REQUIRED WORK :: Please set down, unchanged, the line containing "else if (rl =? ru) && (rl =? -1)" and all the lines that follow it until the data below ends.

MATERIAL SHOWN ::
Definition range_mul (lhs rhs : NumberRange) : M NumberRange :=
  let fractional := canHaveFractionalPart_ lhs || canHaveFractionalPart_ rhs in
  let negativeZero := (canHaveSignBitSet lhs && canBeFiniteNonNegative rhs) || (canHaveSignBitSet rhs && canBeFiniteNonNegative lhs) in
  exponent ← mul_exponent lhs rhs;
  if MissingAnyInt32Bounds lhs rhs then new_Range NoInt32LowerBound NoInt32UpperBound fractional negativeZero exponent
  else
    ll ← lower lhs; lu ← upper lhs; rl ← lower rhs; ru ← upper rhs;
    let a := ll * rl in let b := ll * ru in let c := lu * rl in let d := lu * ru in
    new_Range (Z.min (Z.min a b) (Z.min c d)) (Z.max (Z.max a b) (Z.max c d)) fractional negativeZero exponent.

(** ** Bits *)

Definition CountLeadingZeroes32 (x : Z) : M Z := moz_assert (negb (x =? 0));; mret (31 - Z.log2 x).

Definition range_and (lhs rhs : NumberRange) : M NumberRange :=
  moz_assert (isInt32 lhs);;
  moz_assert (isInt32 rhs);;
  ll ← lower lhs; lu ← upper lhs; rl ← lower rhs; ru ← upper rhs;
  if (ll <? 0) && (rl <? 0) then NewInt32Range JSVAL_INT_MIN (Z.max lu ru)
  else
    let upper := Z.min lu ru in
    let upper := if ll <? 0 then ru else upper in
    let upper := if rl <? 0 then lu else upper in
    NewInt32Range 0 upper.

(** [int32_t(UINT32_MAX >> n)] *)
Definition ones_below (n : Z) : Z := int32 (Z.shiftr UINT32_MAX n).

Definition range_or (lhs rhs : NumberRange) : M NumberRange :=
  moz_assert (isInt32 lhs);;
  moz_assert (isInt32 rhs);;
  ll ← lower lhs; lu ← upper lhs; rl ← lower rhs; ru ← upper rhs;
  if (ll =? lu) && (ll =? 0) then copy_Range rhs
  else if (ll =? lu) && (ll =? -1) then copy_Range lhs
  else if (rl =? ru) && (rl =? 0) then copy_Range lhs
  else if (rl =? ru) && (rl =? -1) then copy_Range rhs
  else
    moz_assert_if (ll >=? 0) (negb (lu =? 0));;
    moz_assert_if (rl >=? 0) (negb (ru =? 0));;
    moz_assert_if (lu <? 0) (negb (ll =? -1));;
    moz_assert_if (ru <? 0) (negb (rl =? -1));;
    if (ll >=? 0) && (rl >=? 0) then
      a ← CountLeadingZeroes32 (uint32 lu);
      b ← CountLeadingZeroes32 (uint32 ru);
      NewInt32Range (Z.max ll rl) (ones_below (Z.min a b))
    else
      '(lower, upper) ← (if lu <? 0 then
                           leadingOnes ← CountLeadingZeroes32 (uint32 (Z.lnot ll));
                           mret (Z.max JSVAL_INT_MIN (Z.lnot (ones_below leadingOnes)), -1)
                         else mret (JSVAL_INT_MIN, JSVAL_INT_MAX));
      '(lower, upper) ← (if ru <? 0 then
                           leadingOnes ← CountLeadingZeroes32 (uint32 (Z.lnot rl));
                           mret (Z.max lower (Z.lnot (ones_below leadingOnes)), -1)
                         else mret (lower, upper));
      NewInt32Range lower upper.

RESULT OF THIS TASK ::
  else if (rl =? ru) && (rl =? -1) then copy_Range rhs
  else
    moz_assert_if (ll >=? 0) (negb (lu =? 0));;
    moz_assert_if (rl >=? 0) (negb (ru =? 0));;
    moz_assert_if (lu <? 0) (negb (ll =? -1));;
    moz_assert_if (ru <? 0) (negb (rl =? -1));;
    if (ll >=? 0) && (rl >=? 0) then
      a ← CountLeadingZeroes32 (uint32 lu);
      b ← CountLeadingZeroes32 (uint32 ru);
      NewInt32Range (Z.max ll rl) (ones_below (Z.min a b))
    else
      '(lower, upper) ← (if lu <? 0 then
                           leadingOnes ← CountLeadingZeroes32 (uint32 (Z.lnot ll));
                           mret (Z.max JSVAL_INT_MIN (Z.lnot (ones_below leadingOnes)), -1)
                         else mret (JSVAL_INT_MIN, JSVAL_INT_MAX));
      '(lower, upper) ← (if ru <? 0 then
                           leadingOnes ← CountLeadingZeroes32 (uint32 (Z.lnot rl));
                           mret (Z.max lower (Z.lnot (ones_below leadingOnes)), -1)
                         else mret (lower, upper));
      NewInt32Range lower upper.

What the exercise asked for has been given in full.